*Work to complete:*
Out of the material that follows, write out exactly the lines from the line with "destruct (set_has i" to the line with "[vi [Hj Hv]]]]|Hd].", both ends included, and no others.
┄┄┄┄┄┄
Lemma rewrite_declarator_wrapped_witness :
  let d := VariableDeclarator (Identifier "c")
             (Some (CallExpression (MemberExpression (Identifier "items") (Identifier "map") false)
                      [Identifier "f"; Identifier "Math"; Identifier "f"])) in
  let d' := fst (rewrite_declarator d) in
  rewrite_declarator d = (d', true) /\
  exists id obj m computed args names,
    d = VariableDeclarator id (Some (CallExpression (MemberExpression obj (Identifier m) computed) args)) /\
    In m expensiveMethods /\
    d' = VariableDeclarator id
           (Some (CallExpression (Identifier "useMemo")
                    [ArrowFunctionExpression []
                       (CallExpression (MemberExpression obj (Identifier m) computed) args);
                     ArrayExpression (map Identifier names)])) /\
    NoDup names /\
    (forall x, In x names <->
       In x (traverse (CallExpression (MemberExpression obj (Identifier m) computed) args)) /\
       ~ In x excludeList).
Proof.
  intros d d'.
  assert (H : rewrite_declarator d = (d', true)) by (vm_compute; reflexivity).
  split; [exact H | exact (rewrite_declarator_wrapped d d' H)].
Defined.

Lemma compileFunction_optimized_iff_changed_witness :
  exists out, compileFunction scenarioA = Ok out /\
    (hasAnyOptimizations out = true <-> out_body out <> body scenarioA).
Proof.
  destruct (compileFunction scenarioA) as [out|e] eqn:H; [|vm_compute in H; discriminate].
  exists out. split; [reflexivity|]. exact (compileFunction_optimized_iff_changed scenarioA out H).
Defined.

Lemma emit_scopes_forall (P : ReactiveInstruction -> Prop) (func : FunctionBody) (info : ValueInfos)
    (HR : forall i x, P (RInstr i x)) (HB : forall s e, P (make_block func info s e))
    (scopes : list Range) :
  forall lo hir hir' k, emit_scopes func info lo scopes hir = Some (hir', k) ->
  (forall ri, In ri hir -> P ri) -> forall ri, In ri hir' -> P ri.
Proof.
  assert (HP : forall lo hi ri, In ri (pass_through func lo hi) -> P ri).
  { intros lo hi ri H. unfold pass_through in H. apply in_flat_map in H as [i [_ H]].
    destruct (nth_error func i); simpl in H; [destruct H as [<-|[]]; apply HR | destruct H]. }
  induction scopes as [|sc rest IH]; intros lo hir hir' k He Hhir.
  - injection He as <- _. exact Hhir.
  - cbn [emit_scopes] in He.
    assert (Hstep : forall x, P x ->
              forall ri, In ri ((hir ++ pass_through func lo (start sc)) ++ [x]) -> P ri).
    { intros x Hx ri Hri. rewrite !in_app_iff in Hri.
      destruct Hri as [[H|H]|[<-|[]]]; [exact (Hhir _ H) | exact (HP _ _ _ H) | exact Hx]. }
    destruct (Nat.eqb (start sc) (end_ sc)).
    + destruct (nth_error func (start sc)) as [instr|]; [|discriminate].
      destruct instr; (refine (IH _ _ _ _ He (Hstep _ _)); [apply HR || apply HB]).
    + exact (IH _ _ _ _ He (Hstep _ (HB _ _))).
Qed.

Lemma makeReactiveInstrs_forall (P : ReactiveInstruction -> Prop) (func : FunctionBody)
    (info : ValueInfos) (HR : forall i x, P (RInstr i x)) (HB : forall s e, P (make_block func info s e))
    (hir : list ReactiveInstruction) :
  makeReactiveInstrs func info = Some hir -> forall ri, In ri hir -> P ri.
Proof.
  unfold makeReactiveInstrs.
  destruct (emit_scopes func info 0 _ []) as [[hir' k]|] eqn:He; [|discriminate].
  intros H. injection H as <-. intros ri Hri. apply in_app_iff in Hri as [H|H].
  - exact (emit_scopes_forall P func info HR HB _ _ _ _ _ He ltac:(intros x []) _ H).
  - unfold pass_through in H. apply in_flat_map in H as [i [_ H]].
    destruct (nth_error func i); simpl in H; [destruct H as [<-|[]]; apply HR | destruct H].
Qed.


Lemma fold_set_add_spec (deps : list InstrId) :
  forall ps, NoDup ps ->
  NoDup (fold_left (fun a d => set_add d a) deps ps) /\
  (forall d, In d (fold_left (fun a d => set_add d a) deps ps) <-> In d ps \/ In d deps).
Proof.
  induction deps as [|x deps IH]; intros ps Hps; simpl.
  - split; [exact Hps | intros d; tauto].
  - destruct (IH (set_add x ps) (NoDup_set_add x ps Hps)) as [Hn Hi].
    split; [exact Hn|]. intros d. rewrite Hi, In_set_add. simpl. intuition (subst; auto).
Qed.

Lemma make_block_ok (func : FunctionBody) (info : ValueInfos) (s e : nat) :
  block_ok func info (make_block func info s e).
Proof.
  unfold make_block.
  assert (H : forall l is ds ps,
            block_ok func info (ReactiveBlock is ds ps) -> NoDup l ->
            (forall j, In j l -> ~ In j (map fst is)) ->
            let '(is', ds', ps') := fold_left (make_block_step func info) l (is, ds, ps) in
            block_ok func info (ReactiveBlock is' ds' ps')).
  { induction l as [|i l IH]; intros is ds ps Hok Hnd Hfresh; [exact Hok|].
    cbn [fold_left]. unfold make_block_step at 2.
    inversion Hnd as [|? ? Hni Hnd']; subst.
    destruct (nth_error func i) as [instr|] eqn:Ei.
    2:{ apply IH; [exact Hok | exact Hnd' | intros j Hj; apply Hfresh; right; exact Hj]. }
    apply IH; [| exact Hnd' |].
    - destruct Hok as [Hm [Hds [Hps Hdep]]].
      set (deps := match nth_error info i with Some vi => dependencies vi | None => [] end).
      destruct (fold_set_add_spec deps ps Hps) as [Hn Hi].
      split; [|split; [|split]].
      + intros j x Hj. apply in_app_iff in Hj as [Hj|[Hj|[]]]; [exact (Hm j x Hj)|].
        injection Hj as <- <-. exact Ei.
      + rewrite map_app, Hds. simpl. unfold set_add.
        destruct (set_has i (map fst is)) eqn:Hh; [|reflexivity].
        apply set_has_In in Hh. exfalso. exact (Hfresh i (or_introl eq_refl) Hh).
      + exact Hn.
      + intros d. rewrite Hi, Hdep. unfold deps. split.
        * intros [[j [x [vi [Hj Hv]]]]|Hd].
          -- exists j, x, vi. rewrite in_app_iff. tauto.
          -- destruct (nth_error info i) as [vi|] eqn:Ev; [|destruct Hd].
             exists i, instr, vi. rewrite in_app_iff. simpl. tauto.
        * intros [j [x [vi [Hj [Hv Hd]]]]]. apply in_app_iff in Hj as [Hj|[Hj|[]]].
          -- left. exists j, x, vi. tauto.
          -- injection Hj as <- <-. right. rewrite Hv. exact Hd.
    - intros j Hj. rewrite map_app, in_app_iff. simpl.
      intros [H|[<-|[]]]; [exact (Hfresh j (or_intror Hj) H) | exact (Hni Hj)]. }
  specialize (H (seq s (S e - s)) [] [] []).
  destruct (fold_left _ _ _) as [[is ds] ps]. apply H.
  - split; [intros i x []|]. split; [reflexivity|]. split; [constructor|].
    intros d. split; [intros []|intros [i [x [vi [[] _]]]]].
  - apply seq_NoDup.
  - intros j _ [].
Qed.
┄┄┄┄┄┄
*Result of this exercise:*
        destruct (set_has i (map fst is)) eqn:Hh; [|reflexivity].
        apply set_has_In in Hh. exfalso. exact (Hfresh i (or_introl eq_refl) Hh).
      + exact Hn.
      + intros d. rewrite Hi, Hdep. unfold deps. split.
        * intros [[j [x [vi [Hj Hv]]]]|Hd].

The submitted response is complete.